Новизна ситуации, пожалуй, в том, что если прежде страждущий лечился от прошлого (плохая наследственность, патогенное детство, невротическая Ur-Szene), то сегодня человека нужно лечить от будущего, которое перестало сулить исполнение чаяний, а, наоборот, угрожает в лучшем случае неизвестностью, а в худшем – известностью. Известными и предсказуемыми конфликтами, кризисами, дефицитами. Хрущевское обещание коммунизма не было взбрыком сумасшедшего, но особой артикуляцией общего для всей цивилизации (и европейской уж всяко) ожидания рая не за горами – ожидания, которое если не навсегда, то надолго покинуло европейский субконтинент. Стоическое примирение с настоящим-как-результатом-прошлого – лишь разминка по сравнению с куда более сложным упражнением, к которому принуждает субъекта новый век. Оно состоит в примирении с угрожающим будущим.

Dialectica Balnearia

Эти вариации на постиндустриальную тему непозволительно удаляются, как может показаться, от осевого сюжета. Не заразился ли автор от своего предмета курортной расхлябанностью?

«Вот и теперь я опять далеко отошел от темы, но, кажется, такова уж судьба этих записок, что, будучи неспособны довести до разрешения одну какую-нибудь проблему, они, скорее, ассоциативно и случайно нанизывают приходящие в голову идеи. Но, может быть, – думаю я себе, – и эта манера относится к психологии курортника».

«Курортник» Германна Гессе, «заметки об одном баденском курсе лечения», написанные в 1923 и изданные в 1925 году, из которых взята эта и последующие цитаты (русского перевода под рукой не оказалось, перевожу сам), стали и в Европе, и в России предметом неброской читательской любви, сродни скрюченному ревматику с кислым лицом, незаметно переводящему дух в тени величественного Степного Волка и импозантного Магистра Игры. Формула «мы, курортники», встречающаяся с первой же страницы записок, тоже не тянет на торжественность знаменитых «мы, филологи» или «мы, позднорожденные». Мог ли знать автор этого безыскусного курортного дневника, какие многомиллионные массы узнают себя в этом «мы» через три четверти века?

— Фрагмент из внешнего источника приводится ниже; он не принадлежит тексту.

Ltac py_simpl :=
  cbn -[Nat.leb Nat.ltb Nat.div Nat.modulo Nat.mul Nat.add Nat.sub Nat.min
        Z.leb Z.ltb Z.eqb Z.of_nat Z.add Z.sub Z.mul Z.modulo
        Qminus Qdiv Qplus Qmult inject_Z
        List.last hd tail length nth Py.gt Py.truediv].

Ltac window_closed_form capacity :=
  py_simpl;
  rewrite (len_ltb capacity);
  unfold Window.push, Window.rate;
  match goal with
  | |- context [capacity <? length (?w ++ [?t])] =>
      let E := fresh "E" in
      destruct (capacity <? length (w ++ [t])) eqn:E;
      [ rewrite pop0_tail by (now destruct w) | ];
      py_simpl;
      rewrite (len_leb 2);
      match goal with
      | |- context [2 <=? length ?k] =>
          let F := fresh "F" in
          destruct (2 <=? length k) eqn:F; [|reflexivity];
          apply Nat.leb_le in F;
          assert (k <> []) by (intros Hk; rewrite Hk in F; simpl in F; lia);
          rewrite (final_last k 0%Q), (first_hd k 0%Q) by assumption;
          py_simpl;
          let G := fresh "G" in
          destruct (Py.gt (List.last k 0 - hd 0 k)%Q 0%Q) eqn:G;
            [|reflexivity];
          apply gt_true in G;
          unfold Py.float_of_int, Py.len;
          rewrite truediv_positive by assumption;
          reflexivity
      end
  end.

Lemma detection_calculate_fps_closed (t : Q)
    (s : Detection.EnhancedInstanceCallback) :
  Detection.calculate_fps t s =
  Py.Ok (let w := Window.push 60 t (Detection.frame_times s) in
         let r := Window.rate w (Detection.current_fps s) in
         (r, Detection.set_current_fps r (Detection.set_frame_times w s))).
Proof.
  destruct s as [fc id st lf ff cf dc td ft].
  unfold Detection.calculate_fps.
  window_closed_form 60.
Qed.

Lemma old_calculate_fps_closed (t : Q)
    (s : DetectionOld.MultiInstanceCallback) :
  DetectionOld.calculate_fps t s =
  Py.Ok (let w := Window.push 30 t (DetectionOld.frame_times s) in
         let r := Window.rate w (DetectionOld.fps s) in
         (r, DetectionOld.set_fps r (DetectionOld.set_frame_times w s))).
Proof.
  destruct s as [fc id lt ft f dc].
  unfold DetectionOld.calculate_fps.
  window_closed_form 30.
Qed.

(** ** The window holds the latest readings *)

Lemma tail_drop {A} (l : list A) (k : nat) : tail (drop k l) = drop (S k) l.
Proof.
  revert k. induction l as [|x l IH]; intros [|k]; simpl; auto.
Qed.
(** What the route does with both fields present and non-empty. *)
Lemma post_register_created st n code now rnd :
  truthy (Some n) = true -> truthy (Some code) = true ->
  post_register st (Some n) (Some code) now rnd
  = (mkServer (connectedComputers st)
       (JsMap.set (registeredComputers st) (reg_id now rnd)
          (mkRegistered (reg_id now rnd) n offline now code))
       (JsMap.set (connectionCodes st) code (reg_id now rnd))
       (sockets st),
     [computers_updated; Respond 201 (registered_ok (reg_id now rnd))]).
Proof.
  intros Hn Hc. unfold post_register. now rewrite Hn, Hc.
Qed.

Lemma post_register_rejected st name code now rnd :
  truthy name && truthy code = false ->
  post_register st name code now rnd = (st, [Respond 400 required_fields]).
Proof.
  intros H. unfold post_register.
  destruct name as [n|], code as [c|]; try reflexivity.
  apply andb_false_iff in H as [->| ->]; simpl; try reflexivity.
  now rewrite orb_true_r.
Qed.
Definition setShowDiff (b : bool) (s : state) : state :=
  {| originalCss := originalCss s;
     variables := variables s;
     modifiedValues := modifiedValues s;
     searchTerm := searchTerm s;
     selectedVarId := selectedVarId s;
     showDiff := b;
     copied := copied s |}.

Definition setCopied (b : bool) (s : state) : state :=
  {| originalCss := originalCss s;
     variables := variables s;
     modifiedValues := modifiedValues s;
     searchTerm := searchTerm s;
     selectedVarId := selectedVarId s;
     showDiff := showDiff s;
     copied := b |}.

(** What makes the component change its state. *)
Inductive event :=
| FileLoaded (text : str)
| ResetClicked
| ValueChanged (k newValue : str)
| VariableClicked (k : str)
| SearchTyped (term : str)
| DiffToggled
| Copied (b : bool).

Definition step (s : state) (e : event) : state :=
  match e with
  | FileLoaded text => fileLoaded text s
  | ResetClicked => handleReset s
  | ValueChanged k newValue => updateValue k newValue s
  | VariableClicked k => setSelectedVarId k s
  | SearchTyped term => setSearchTerm term s
  | DiffToggled => setShowDiff (negb (showDiff s)) s
  | Copied b => setCopied b s
  end.

Definition run (events : list event) : state := foldl step initial events.

(** The text that [handleDownload], [handleCopy] and the preview write. *)
Definition patched (s : state) : str :=
  patchCss (originalCss s) (variables s) (modifiedValues s).
Definition readMrzWithPassportEye (pdfPath tmpDir : jsstring) : M jsval :=
  let imgBase := path_join tmpDir (js "page") in
  run (js "pdftoppm")
      [js "-r"; js "300"; js "-png"; js "-f"; js "1"; js "-l"; js "1"; pdfPath; imgBase]
      30000 ;;;
  found <- first_accessible tmpDir [js "page-1.png"; js "page-01.png"; js "page-001.png"] ;;
  imgPath <-
    match found with
    | Some p => ret p
    | None =>
        files <- fs_readdir tmpDir ;;
        match find (fun f => startsWith (js "page") f && endsWith (js ".png") f) files with
        | None => throw (js "pdftoppm n'a produit aucun fichier PNG")
        | Some png => ret (path_join tmpDir png)
        end
    end ;;
  script <- ask pythonScriptPath ;;
  res <- run (js "python3") [script; imgPath] 60000 ;;
  parse <- ask JSON_parse ;;
  match parse (trim (fst res)) with
  | Some v => ret v
  | None => throw (js "PassportEye output non-JSON: " ++ slice 0 200 (fst res))
  end.

Record Response : Type := {
  status : Z;
  (** The object handed to [res.json]. *)
  body : jsval
}.

Record Request : Type := {
  (** [req.file.buffer], when the upload is there. *)
  req_file : option jsstring;
  (** [req.query.debug === "true"] *)
  req_debug : bool
}.

Definition e_acute : ascii := chr 233.
Definition e_grave : ascii := chr 232.

Definition METHOD_PEYE : jsstring := js "passporteye".
Definition METHOD_TESS : jsstring := js "tesseract_fallback".

(** The response of the branch taken when PassportEye succeeded. *)
Definition primary_response (peyeResult : jsval) : Response :=
  {| status := 200;
     body := JObj [
       ("valid", JBool true);
       ("method", JStr METHOD_PEYE);
       ("card_number", get peyeResult "number");
       ("mrz_line1", get peyeResult "mrz_line1");
       ("mrz_line2", get peyeResult "mrz_line2");
       ("surname", get peyeResult "surname");
       ("names", get peyeResult "names");
       ("date_of_birth", get peyeResult "date_of_birth");
       ("expiration_date", get peyeResult "expiration_date");
       ("nationality", get peyeResult "nationality");
       ("sex", get peyeResult "sex");
       ("all_checksums_ok", get peyeResult "all_checksums_ok");
       ("valid_score", get peyeResult "valid_score")
     ]  |}.

(** [!s] for a string or [null]. *)
Definition falsy_opt (o : option jsstring) : bool :=
  match o with
  | Some s => (len s =? 0)%nat
  | None => true
  end.
(** * Camera_cv.py: the frame-acquisition and recording pipeline

    A shallow embedding of class [Camera] of [Camera_cv.py]: the rolling
    frame-rate window, the one-slot display mailbox, the queue of frames
    awaiting write-out, the last-good-frame fallback, and the start/stop
    protocol of a recording.

    Every method is a function in a small state-and-exception monad over the
    record [Camera], which holds the attributes of the Python object.  Numpy
    arrays live in a heap inside that record and are passed by reference, as
    in Python, so that a text drawn into a frame is seen by every holder of
    it.  What the object sends out (signals, warnings, printed lines) is
    appended to a trace.

    A method runs to completion before the next one starts.  What other
    threads do in between (the recorder thread taking frames and counting
    writes, the GUI clearing a flag) is supplied as an explicit script; a
    loop that outlives its script ends as [Pending].  Times are integers of
    microseconds and rates exact rationals, where Python has doubles. *)

From Stdlib Require Import ZArith QArith List String Lia Bool DecimalString.
From stdpp Require Import base list strings gmap.
Import ListNotations.
Open Scope Z_scope.

(** ** Values *)

(** [datetime.now()]: a naive local time with microsecond resolution, kept as
    the number of microseconds since an arbitrary origin. *)
Definition datetime := Z.

(** [timedelta.total_seconds()].  Python returns the nearest double; the
    model keeps the exact quotient. *)
Definition total_seconds (micro : Z) : Q := micro # 1000000.

(** What [capture.read()] hands back as its second component: an image with
    some number of channels, or [None]. *)
Record Image := { img_id : nat; img_channels : nat }.

(** Pixel content of an array held by the camera object. *)
Inductive Pixels :=
| Zeros
| Rgb (src : nat)
| Gray (src : nat).

(** A numpy array on the Python heap.  [channels] is 3 for a height x width
    x 3 array and 1 for a two-dimensional one; [overlays] are the texts
    that [cv2.putText] has drawn into it, with their positions. *)
Record FrameObj := {
  channels : nat;
  pix : Pixels;
  overlays : list (string * Z * Z)
}.
Lemma log_scores_spec (quadgrams : list Z) (norm0 : Q) :
  Forall (λ v, (0 ≤ v)%Z ∧ (v ≠ 0%Z → (quadgram_min ≤ v)%Z)) quadgrams →
  (0 <= norm0)%Q →
  ∃ logs norm,
    Breaker.log_scores ln quadgram_sum offset quadgrams norm0 = Ok (logs, norm)
    ∧ (norm0 <= norm)%Q
    ∧ ((∃ v, v ∈ quadgrams ∧ v ≠ 0%Z) → (norm0 < norm)%Q)
    ∧ Forall2 (λ v lg, (0 <= lg)%Q ∧ (v = 0%Z → lg = inject_Z 0)) quadgrams logs.
Proof.
  intros Hq. revert norm0.
  induction Hq as [|val quadgrams [Hval Hmin] _ IH]; intros norm0 Hnorm0.
  - exists [], norm0. simpl. split; [done|]. split; [apply Qle_refl|].
    split; [|constructor]. by intros (v & ?%elem_of_nil & _).
  - simpl. case_decide as Hv0.
    + specialize (Hmin Hv0).
      pose proof (prop_positive val quadgram_sum ltac:(lia) sum_positive) as Hprop.
      destruct (floor_below_prop quadgram_min val quadgram_sum
                  ltac:(lia) sum_positive) as [Hfloor Hten].
      pose proof (ln_increasing _ _ Hfloor Hten) as Hln.
      unfold Breaker.math_log.
      destruct (Qle_bool _ 0) eqn:Hle.
      { apply Qle_bool_iff in Hle. by apply Qle_not_lt in Hle. }
      simpl.
      set (prop := (inject_Z val / inject_Z quadgram_sum)%Q) in *.
      set (new_val := (ln prop - offset)%Q).
      assert (0 < new_val)%Q as Hnew by (unfold new_val; lra).
      assert (0 < prop * new_val)%Q as Hterm.
      { rewrite <- (Qmult_0_l new_val). by apply Qmult_lt_compat_r. }
      destruct (IH (norm0 + prop * new_val)%Q ltac:(lra))
        as (logs & norm & -> & Hle' & _ & Hlogs).
      simpl. exists (new_val :: logs), norm.
      split; [done|]. split; [lra|]. split; [intros _; lra|].
      constructor; [|done]. split; [lra|done].
    + destruct (IH norm0 Hnorm0) as (logs & norm & -> & Hle' & Hlt & Hlogs).
      simpl. exists (inject_Z 0 :: logs), norm.
      split; [done|]. split; [done|]. split.
      * intros (v & [->|Hv]%elem_of_cons & Hne); [done|]. apply Hlt. by exists v.
      * constructor; [|done]. split; [apply Qle_refl|done].
Qed.

End log_scores.

Lemma lower_idemp (s : str) : lower (lower s) = lower s.
Proof.
  unfold lower. rewrite <- list_fmap_compose. apply list_fmap_ext.
  intros _ c _. apply char_lower_idemp.
Qed.

Lemma file_iterator_lower (corpus_fh : list str) (alphabet : str) :
  Breaker._file_iterator corpus_fh (lower alphabet)
  = Breaker._file_iterator corpus_fh alphabet.
Proof. unfold Breaker._file_iterator, Breaker.trans. by rewrite lower_idemp. Qed.

Lemma table_size_pow : Z.of_nat Breaker.table_size = (32 ^ 4)%Z.
Proof. by rewrite table_size_eq. Qed.
(** C7: in both variants, GET [/] answers the constant object
    [{"Hello": "World"}], whatever the query, the body and the world the
    request meets (so also after any earlier calls), and leaves the world
    as it was. *)
Theorem read_root_constant q b w :
  let req := {| method := GET; path := "/"; query := q; body := b |} in
  V1.app req w = (Ok (JObj {[ "Hello" := JStr "World" ]}), w) ∧
  V2.app req w = (Ok (JObj {[ "Hello" := JStr "World" ]}), w).
Proof. split; reflexivity. Qed.

(** C8: GET [/healthz] answers the constant object [{"status": "ok"}] in
    variant 2, whatever the query, the body and the world, and leaves the
    world as it was; variant 1 has no such route. *)
Theorem healthz_constant q b w :
  let req := {| method := GET; path := "/healthz"; query := q; body := b |} in
  V2.app req w = (Ok (JObj {[ "status" := JStr "ok" ]}), w) ∧
  V1.app req w = (NoRoute, w).
Proof. split; reflexivity. Qed.
(** * pan_ssh_ciphers: audit and remediation of the SSH ciphers of a firewall

    A shallow embedding of [pan_ssh_ciphers.py].  The script talks to one
    device through the pandevice client library: it reads the configured
    ciphers of the services [mgmt] and [ha], compares them with a fixed
    list, writes the list when something is missing, commits, restarts the
    service, waits for the device, and finally restarts the whole system
    when any service was changed.

    The device and the client library are outside the script.  They are
    modelled as a deterministic oracle [Device]: every call receives the
    history of the calls made so far and answers with a value or with an
    exception.  The script itself runs in a state-and-exception monad [M]
    over a [World] that records the history of device calls and sleeps,
    the lines printed, and the list objects the script mutates. *)

From stdpp Require Import base option list strings gmap.

Set Warnings "-register-all".
Local Open Scope string_scope.
Local Open Scope list_scope.

(** ** Python values the script handles *)

(** The exceptions that can travel through the script.  [LibraryError]
    stands for any exception class of the client library, named by its
    qualified name, e.g. [pandevice.errors.PanURLError]. *)
Inductive exn : Type :=
  | NameError (name : string)
  | UnboundLocalError (name : string)
  | AttributeError (msg : string)
  | KeyError (key : string)
  | SystemExit
  | LibraryError (qualname : string).

#[global] Instance exn_eq_dec : EqDecision exn.
Proof. solve_decision. Defined.

(** What a name of the module namespace, or an attribute reached from it,
    denotes. *)
Inductive pyval : Type :=
  | PyModule (name : string)
  | PyFunction (name : string)
  | PyAttr (owner : pyval) (attr : string).

Fixpoint qualname (v : pyval) : string :=
  match v with
  | PyModule n => n
  | PyFunction n => n
  | PyAttr o a => qualname o +:+ "." +:+ a
  end.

Напомню еще-позже-рожденным читателям Третьего тысячелетия, что в те далекие времена, чтобы поехать на курорт, нужно было быть больным. Как и любой автобиографический текст, «Курортник» вовлекает читателя в игру узнаваний и растворений. Ловлю себя и я на радости от того, что меня, точного ровесника Гессе к моменту его баденского лечения, далеко еще не так скрутили подагра, ишиас, ревматизм или как их там сейчас называют врачи. Впрочем, зависть была бы уместнее: Гессе, называющий себя здесь пожилым, alterer, и не раз в своих заметках чуть не по костям себя собирающий, прожил после этого еще 39 лет.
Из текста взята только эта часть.